I suspect (?) favicons are still rendered in the parent process, even with fission enabled.

We should consider rendering them in a content process (ideally in the content process for the origin in question), and then shipping our own re-rasterization of the favicon across to the parent process for rendering in the toolbar/etc.

This would provide better isolation and would reduce an attack vectors where attackers can get the parent process to render their own (perhaps specially-crafted-to-trigger-badness) image.

If we can force an origin-specific content process to render the favicon image and then reencode it ourselves for the parent process to render (or just decode/rasterize it into shared memory or something to that effect), then presumably we'd be less susceptible to attacks on the parent process.

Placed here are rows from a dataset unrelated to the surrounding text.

(* ===== verification/NearSigning.v ===== *)
(** * NEAR Intents: signed token metadata

    [presets/intents/token_signature.rs] of [chain_parsers/visualsign-near]: the signing
    domains, the curator allow-list keyed by domain, the validation of a signature, and the
    extraction of the token metadata of a request under the trust policy. *)

From S2P Require Import Prelude Panic Json Payload Errors Charset External DecimalText Encodings Signing Proto Registry Payment PlainText NearText NearTokens.

Definition ED25519_ALGORITHM : string := "ed25519".
Definition SECP256K1_ALGORITHM : string := "secp256k1".
Definition ED25519_PUBLIC_KEY_LEN : nat := 32.
Definition ED25519_SIGNATURE_LEN : nat := 64.
Definition MAX_TOKEN_METADATA_VALUE_BYTES : nat := 1024.
Definition MAX_TOKEN_METADATA_ENTRIES : nat := 256.
Definition MAX_ASSET_ID_BYTES : nat := 128.
Definition ASSET_ID_PREVIEW_CHARS : nat := 32.
Definition MAX_TOKEN_DECIMALS : N := 38.
Definition MAX_TOKEN_SYMBOL_LEN : nat := 32.

Inductive TokenMetadataSignatureError : Type := Validation (msg : string).

(** The [Display] text. *)
Definition show_signature_error (e : TokenMetadataSignatureError) : string :=
  let 'Validation m := e in "token metadata signature validation failed: " +:+ m.

(** The local form of a signature. *)
Record TokenSignatureMetadata := MkTokenSignature {
  ts_value : string;
  ts_algorithm : option string;
  ts_public_key : option string;
}.

Definition convert_proto_signature (proto : SignatureMetadata) : TokenSignatureMetadata :=
  let get key := md_value <$> List.find (fun m => bool_decide (md_key m = key)) (sm_metadata proto) in
  MkTokenSignature (sm_value proto) (get "algorithm") (get "public_key").

Record TokenMetadataValue := MkTokenMetadataValue { tv_symbol : string; tv_decimals : N }.

(** ** Domains *)

(** The proto enum and its [try_from]. *)
Inductive TokenOriginChain : Type := OriginUnspecified | OriginNear | OriginEthereum | OriginSolana.

Definition origin_chain_try_from (v : Z) : option TokenOriginChain :=
  if decide (v = 0)%Z then Some OriginUnspecified
  else if decide (v = 1)%Z then Some OriginNear
  else if decide (v = 2)%Z then Some OriginEthereum
  else if decide (v = 3)%Z then Some OriginSolana
  else None.

Inductive TokenMetadataDomain : Type := DomainNear | DomainEthereum | DomainSolana.

#[export] Instance TokenMetadataDomain_eq_dec : EqDecision TokenMetadataDomain.
Proof. solve_decision. Defined.

Definition from_origin_chain (c : TokenOriginChain) : TokenMetadataDomain :=
  match c with
  | OriginUnspecified | OriginNear => DomainNear
  | OriginEthereum => DomainEthereum
  | OriginSolana => DomainSolana
  end.

Definition domain_tag (d : TokenMetadataDomain) : string :=
  match d with
  | DomainNear => CHAIN_TAG_NEAR_TOKEN_METADATA
  | DomainEthereum => CHAIN_TAG_ETHEREUM_TOKEN_METADATA
  | DomainSolana => CHAIN_TAG_SOLANA_TOKEN_METADATA
  end.

Definition domain_algorithm (d : TokenMetadataDomain) : string :=
  match d with
  | DomainNear | DomainSolana => ED25519_ALGORITHM
  | DomainEthereum => SECP256K1_ALGORITHM
  end.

(I suspect this would involve some non-trivial work across multiple components; I'm starting this bug out as a Core::ImageLib bug, but I suspect some frontend work would be required as well.)

I'm curious if tnikkel/aosmond know of any existing bugs/work in this area (or constraints/issues/etc)

There's bug 1586083.

image/imgITools.idl probably has what is needed for this, if not we can add anything.

Images are always decoded into shared memory with WebRender; they are shared with the compositor process, which might be either the parent or the GPU process. See SharedSurfacesParent/Child plumbing. We might be able to decode it with a special flag (share to parent?) when we have a GPU process to ensure we redecode and share with the right process in case both processes want it (very rare for a favicon I imagine).

Thanks - yeah, bug 1586083 is essentially what I had in mind here. This is probably a dupe of that.